Well at least if I am bed-bound I can do some reading, right? I'm going to try, though thanks to this illness, reading books makes my head spin.

I am in the middle of my reading for litfest, which I'm really enjoying this year. I've already finished a few, but today I'm starting on Janice Galloway's Clara, which I am really looking forward to.

The last one I read was Rachel Cusk's Arlington Park, the first pages of which are stunning. I'd say that they were like a film, except that they are better than that - they depict rain over a city in a way that computer-generated imagery just couldn't reach.

It is the story of the day in the life of several woman in a southern English suburb, as they negotiate their day (or the fall-out of the previous day) with children, husbands, and the soulless friendships of other women.

I did find the book beautiful.
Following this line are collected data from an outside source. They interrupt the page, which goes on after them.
(* ===== verification/PtrGraph.v ===== *)
(** * The object graph seen by the walk of a pointer

    The graph of live objects, the walk of [DecrementGraph] over it and the
    search of [RefTree::IsReachable], for a store in which counters and classes
    agree and the cycle detector tells objects apart ([walkable]).  The walk
    ends, counts every reference found in the objects it can reach once, and
    the search decides reachability. *)

From stdpp Require Import gmap.
From S2P Require Import Prelude Ptr.
Import Ptr.

#[local] Set Warnings "-clear-no-such-hyp".

Module PtrGraph.

(** ** The graph *)

(** The live object a pointer refers to, what [get] returns. *)
Definition tgt (h : heap) (sp : SharedPointer) : option Z :=
  if pointer_manager_ sp =? 0 then None else
  pm ← managers h !! pointer_manager_ sp;
  if ref_counter_ pm =? 0 then None else Some (pointer_ sp).

Definition targets (h : heap) (ms : list member) : list Z :=
  omap (fun f => tgt h (m_ptr f)) ms.

Definition members_of (h : heap) (a : Z) : list member :=
  default [] (objects h !! a).

Definition edge (h : heap) (a b : Z) : Prop := b ∈ targets h (members_of h a).

Definition reach (h : heap) : Z -> Z -> Prop := rtc (edge h).

Definition mkey (f : member) : Z := entry (m_index f) (m_addr f).

(** ** What the walk relies on

    [ty] is the class of a live object and [rc] its counter. *)
Record walkable (Visit : Z -> list member -> option (list member))
    (ty rc : Z -> Z) (h : heap) : Prop := {
  walk_member : forall a f, f ∈ members_of h a ->
    pointer_manager_ (m_ptr f) = 0 \/
    exists pm, managers h !! pointer_manager_ (m_ptr f) = Some pm /\
      (ref_counter_ pm <> 0 ->
       is_Some (objects h !! pointer_ (m_ptr f)) /\ pointer_ (m_ptr f) <> 0 /\
       visitor_ (m_ptr f) = ty (pointer_ (m_ptr f)) /\
       rc (pointer_ (m_ptr f)) = ref_counter_ pm);
  walk_visit : forall a ms, objects h !! a = Some ms -> Visit (ty a) ms = Some ms;
  walk_objects : forall a b, is_Some (objects h !! a) ->
    is_Some (objects h !! b) -> entry (ty a) a = entry (ty b) b -> a = b;
  walk_members : forall a b i j f g, members_of h a !! i = Some f ->
    members_of h b !! j = Some g -> mkey f = mkey g -> a = b /\ i = j;
  walk_kinds : forall a b f, is_Some (objects h !! a) -> f ∈ members_of h b ->
    entry (ty a) a <> mkey f;
}.

(** ** The walk *)

Section Walk.
Variable Visit : Z -> list member -> option (list member).
Variables ty rc : Z -> Z.
Variable h : heap.
Hypothesis ok : walkable Visit ty rc h.

Definition okey (a : Z) : Z := entry (ty a) a.

(** A reference from an object to another, as the walk records it. *)
Definition note (om : obj_map) (e : Z * Z) : obj_map :=
  add_child (count_reference om e.2 (rc e.2)) e.1 e.2.

Definition notes (es : list (Z * Z)) (om : obj_map) : obj_map :=
  fold_left note es om.

(** Every reference is recorded in a node that is in the map. *)
Fixpoint owners_ok (es : list (Z * Z)) (om : obj_map) : Prop :=
  match es with
  | [] => True
  | e :: es' => e.1 ∈ dom om /\ owners_ok es' (note om e)
  end.

Definition edges_of (a : Z) : list (Z * Z) :=
  (fun t => (a, t)) <$> targets h (members_of h a).

Definition unvisited (V : gset Z) : nat :=
  size (filter (fun am => okey am.1 ∉ V) (objects h)).

(** What a part of the walk adds: [L] are the objects it visited first, [M] the
    members, [es] the references in the order it met them. *)
Record grows (w w' : walk) (L : list Z) (M : list member)
    (es : list (Z * Z)) : Prop := {
  g_map : obj_map_ w' = notes es (obj_map_ w);
  g_owners : owners_ok es (obj_map_ w);
  g_visited : forall k, k ∈ visited_objects_ w' <->
    k ∈ visited_objects_ w \/ (exists u, u ∈ L /\ k = okey u) \/
    (exists f, f ∈ M /\ k = mkey f);
  g_new : forall u, u ∈ L -> is_Some (objects h !! u) /\
    okey u ∉ visited_objects_ w;
  g_nodup : NoDup L;
  g_closed : forall u t, u ∈ L -> edge h u t -> okey t ∈ visited_objects_ w';
}.

(** Members of an unvisited object are not visited. *)
Definition fresh_members (w : walk) : Prop :=
  forall a f, f ∈ members_of h a -> okey a ∉ visited_objects_ w ->
  mkey f ∉ visited_objects_ w.

Lemma unvisited_mono V V' :
  (forall k, k ∈ V -> k ∈ V') -> (unvisited V' <= unvisited V)%nat.
Proof.
  intros Hs. apply map_subseteq_size, map_subseteq_spec.
  intros a ms. rewrite !map_lookup_filter_Some; simpl. intros [H1 H2].
  split; auto.
Qed.

Lemma unvisited_mark V a :
  is_Some (objects h !! a) -> okey a ∉ V ->
  (unvisited (Add V (ty a) a) < unvisited V)%nat.
Proof.
  intros [ms Ha] HV. apply map_subset_size. apply map_subset_alt. split.
  - apply map_subseteq_spec. intros b mb. rewrite !map_lookup_filter_Some; simpl.
    unfold Add. intros [H1 H2]. split; auto. set_solver.
  - exists a. rewrite map_lookup_filter_None. split.
    + right. intros ? _. simpl. unfold Add, okey. set_solver.
    + exists ms. rewrite map_lookup_filter_Some. auto.
Qed.

Lemma tgt_get sp :
  (pointer_manager_ sp = 0 \/ is_Some (managers h !! pointer_manager_ sp)) ->
  (forall t, tgt h sp = Some t -> t <> 0) ->
  get h sp = Defined (default 0 (tgt h sp)).
Proof.
  unfold get, tgt, ref_counter, manager. intros Hm Ht.
  destruct (pointer_manager_ sp =? 0) eqn:E; [done|].
  destruct Hm as [Hm | [pm Hm]]; [zbool; lia|]. rewrite Hm in *; simpl in *.
  by destruct (ref_counter_ pm =? 0).
Qed.

(** A member with a target: everything the walk reads about it. *)
Lemma member_target a f t :
  f ∈ members_of h a -> tgt h (m_ptr f) = Some t ->
  is_Some (objects h !! t) /\ t <> 0 /\ visitor_ (m_ptr f) = ty t /\
  pointer_ (m_ptr f) = t /\
  ref_counter h (pointer_manager_ (m_ptr f)) = Defined (rc t).
Proof.
  intros Hf. unfold tgt, ref_counter, manager.
  destruct (pointer_manager_ (m_ptr f) =? 0) eqn:E; [done|].
  destruct (walk_member _ _ _ _ ok a f Hf) as [H0 | (pm & Hpm & Hx)]; [zbool; lia|].
  rewrite Hpm; simpl. destruct (ref_counter_ pm =? 0) eqn:E2; [done|].
  intros [= <-]. zbool. destruct (Hx E2) as (? & ? & ? & ->). auto.
Qed.

Lemma member_get a f :
  f ∈ members_of h a -> get h (m_ptr f) = Defined (default 0 (tgt h (m_ptr f))).
Proof.
  intros Hf. apply tgt_get.
  - destruct (walk_member _ _ _ _ ok a f Hf) as [? | (pm & Hpm & _)]; eauto.
  - intros t Ht. by destruct (member_target a f t Hf Ht) as (? & ? & ?).
Qed.

Lemma note_dom om e x : x ∈ dom (note om e) <-> x ∈ dom om \/ x = e.2.
Proof.
  unfold note, add_child, count_reference. rewrite dom_alter, dom_insert. set_solver.
Qed.

Lemma notes_dom es om x :
  x ∈ dom (notes es om) <-> x ∈ dom om \/ exists e, e ∈ es /\ x = e.2.
Proof.
  unfold notes. revert om; induction es as [|e es IH]; intros; simpl.
  - split; [auto | intros [? | (e & He & _)]; auto; by apply elem_of_nil in He].
  - rewrite IH, note_dom. setoid_rewrite elem_of_cons. naive_solver.
Qed.

Lemma owners_ok_app e1 e2 om :
  owners_ok (e1 ++ e2) om <-> owners_ok e1 om /\ owners_ok e2 (notes e1 om).
Proof.
  revert om; induction e1 as [|e e1 IH]; intros om; simpl; [tauto|].
  rewrite IH. unfold notes. simpl. tauto.
Qed.

Lemma walk_grows_refl w : grows w w [] [] [].
Proof.
  split; simpl; auto; try constructor; try (intros ?? Hx; by apply elem_of_nil in Hx).
  - auto.
  - intros [|[(?&H&_)|(?&H&_)]]; auto; by apply elem_of_nil in H.
  - by apply elem_of_nil in H.
  - by apply elem_of_nil in H.
Qed.

Lemma walk_grows_trans w1 w2 w3 L1 L2 M1 M2 e1 e2 :
  grows w1 w2 L1 M1 e1 -> grows w2 w3 L2 M2 e2 ->
  grows w1 w3 (L1 ++ L2) (M1 ++ M2) (e1 ++ e2).
Proof.
  intros [A1 A0 A2 A3 A4 A5] [B1 B0 B2 B3 B4 B5]. split.
  - rewrite B1, A1. unfold notes. by rewrite fold_left_app.
  - apply owners_ok_app. by rewrite <- A1.
  - intros k. rewrite B2, A2. setoid_rewrite elem_of_app. naive_solver.
  - intros u [Hu|Hu]%elem_of_app; [auto|].
    destruct (B3 u Hu) as [? Hn]. split; auto. intros ?. apply Hn, A2. auto.
  - apply list.NoDup_app. repeat split; auto. intros u Hu Hv.
    apply (proj2 (B3 u Hv)), A2. right; left; eauto.
  - intros u t [Hu|Hu]%elem_of_app He; [|eauto].
    apply B2. left. eauto.
Qed.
I had read somewhere that the feminism in it was dated but I don't really know that that's the case. I think it's that we want it to be dated, and we want to think that things have moved on, and that sexist businessmen and selfish husbands don't exist anymore. There are spots of heavy-handedness but in the end, the writing is just gorgeous, I loved the detail of it, and the female characters are fantastically drawn. To make you want to read the inner thoughts of a character that you don't even like, as she gets drunk? That takes talent.

Anyhow, onto Clara. After all, it's not a short book.

Friday, 12 October 2007

It seems this is not so new after all


I have been looking over the 3 (count 'em) posts I have made since July, and note the following:

I have kept forgetting to post

This is not, as I intended, a cheerful and skittily optimistic view of life. It is me, moaning. Which as dear Mr Coffee will tell you, everyone has quite enough of thank you very much without putting it out for the world's perusal.

So tonight I am sitting down and googling positivity and enlightenment and I will get back to you.

Though in my defence it is difficult to be positive when you can't sit up without feeling very poorly.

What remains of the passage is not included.